Collected data
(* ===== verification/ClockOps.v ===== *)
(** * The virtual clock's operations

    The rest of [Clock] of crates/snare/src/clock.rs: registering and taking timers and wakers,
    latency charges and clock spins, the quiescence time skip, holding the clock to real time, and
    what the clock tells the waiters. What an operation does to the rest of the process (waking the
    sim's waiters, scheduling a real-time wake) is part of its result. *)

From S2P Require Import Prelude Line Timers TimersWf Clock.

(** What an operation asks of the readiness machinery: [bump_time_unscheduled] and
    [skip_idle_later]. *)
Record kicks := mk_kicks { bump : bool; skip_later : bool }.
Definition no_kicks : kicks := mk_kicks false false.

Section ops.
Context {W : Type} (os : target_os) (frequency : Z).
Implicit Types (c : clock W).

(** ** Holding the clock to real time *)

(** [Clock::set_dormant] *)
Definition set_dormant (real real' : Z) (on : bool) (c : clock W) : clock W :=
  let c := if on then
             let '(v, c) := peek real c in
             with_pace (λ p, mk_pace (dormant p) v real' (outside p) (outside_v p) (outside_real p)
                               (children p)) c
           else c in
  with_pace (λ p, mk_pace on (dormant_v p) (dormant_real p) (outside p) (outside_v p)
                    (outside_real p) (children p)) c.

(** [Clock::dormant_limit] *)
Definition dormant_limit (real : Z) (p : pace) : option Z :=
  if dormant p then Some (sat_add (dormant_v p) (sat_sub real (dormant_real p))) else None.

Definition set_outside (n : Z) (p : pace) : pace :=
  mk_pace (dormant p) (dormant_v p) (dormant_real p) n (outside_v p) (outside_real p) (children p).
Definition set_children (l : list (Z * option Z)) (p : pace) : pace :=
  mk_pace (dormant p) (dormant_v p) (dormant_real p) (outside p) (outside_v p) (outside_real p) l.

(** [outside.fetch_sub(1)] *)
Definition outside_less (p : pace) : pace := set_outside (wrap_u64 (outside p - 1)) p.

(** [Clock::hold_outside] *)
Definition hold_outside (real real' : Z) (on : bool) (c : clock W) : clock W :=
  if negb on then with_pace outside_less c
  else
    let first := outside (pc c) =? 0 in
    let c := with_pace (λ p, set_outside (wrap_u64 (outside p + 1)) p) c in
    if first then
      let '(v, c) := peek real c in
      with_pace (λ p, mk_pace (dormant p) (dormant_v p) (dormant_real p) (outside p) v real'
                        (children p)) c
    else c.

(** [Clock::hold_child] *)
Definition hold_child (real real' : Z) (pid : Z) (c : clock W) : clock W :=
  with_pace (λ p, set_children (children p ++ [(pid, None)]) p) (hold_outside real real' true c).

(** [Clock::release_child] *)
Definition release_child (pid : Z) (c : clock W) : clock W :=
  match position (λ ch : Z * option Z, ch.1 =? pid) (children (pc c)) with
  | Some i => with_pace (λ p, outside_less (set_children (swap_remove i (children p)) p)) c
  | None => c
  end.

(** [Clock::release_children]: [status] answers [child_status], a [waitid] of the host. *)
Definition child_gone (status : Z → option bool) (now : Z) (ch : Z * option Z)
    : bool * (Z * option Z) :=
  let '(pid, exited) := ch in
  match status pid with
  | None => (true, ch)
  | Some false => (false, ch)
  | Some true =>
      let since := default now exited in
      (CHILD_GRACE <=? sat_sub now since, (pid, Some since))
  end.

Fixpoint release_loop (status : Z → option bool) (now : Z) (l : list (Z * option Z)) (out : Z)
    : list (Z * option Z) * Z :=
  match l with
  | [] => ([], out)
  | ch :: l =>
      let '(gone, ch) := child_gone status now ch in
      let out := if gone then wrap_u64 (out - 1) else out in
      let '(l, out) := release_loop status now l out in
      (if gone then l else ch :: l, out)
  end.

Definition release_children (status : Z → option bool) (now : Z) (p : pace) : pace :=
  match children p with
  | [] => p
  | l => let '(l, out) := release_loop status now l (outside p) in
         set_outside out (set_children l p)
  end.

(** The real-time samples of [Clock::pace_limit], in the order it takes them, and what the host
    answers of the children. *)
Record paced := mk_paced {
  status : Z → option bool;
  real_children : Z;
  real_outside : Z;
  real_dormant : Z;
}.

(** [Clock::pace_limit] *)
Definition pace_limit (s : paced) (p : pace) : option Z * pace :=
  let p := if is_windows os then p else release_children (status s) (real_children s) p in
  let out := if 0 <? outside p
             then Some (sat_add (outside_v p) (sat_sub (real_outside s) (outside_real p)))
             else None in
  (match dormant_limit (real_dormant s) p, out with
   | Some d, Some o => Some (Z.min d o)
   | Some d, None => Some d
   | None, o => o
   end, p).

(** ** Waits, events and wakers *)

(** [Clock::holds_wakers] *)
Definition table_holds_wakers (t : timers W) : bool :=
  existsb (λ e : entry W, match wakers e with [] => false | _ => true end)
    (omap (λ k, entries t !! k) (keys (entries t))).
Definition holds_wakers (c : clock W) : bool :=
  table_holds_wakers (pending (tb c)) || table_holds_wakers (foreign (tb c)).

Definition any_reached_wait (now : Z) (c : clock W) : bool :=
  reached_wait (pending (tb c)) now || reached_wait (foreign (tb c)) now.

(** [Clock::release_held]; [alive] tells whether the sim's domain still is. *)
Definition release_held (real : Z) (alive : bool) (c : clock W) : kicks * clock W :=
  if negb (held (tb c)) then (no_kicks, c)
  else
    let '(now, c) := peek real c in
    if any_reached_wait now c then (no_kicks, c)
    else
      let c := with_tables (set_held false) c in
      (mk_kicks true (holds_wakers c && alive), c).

### Goal of the exercise
Pick every line of the data that includes the string "paced".

### Solution for this exercise
Record paced := mk_paced {
Definition pace_limit (s : paced) (p : pace) : option Z * pace :=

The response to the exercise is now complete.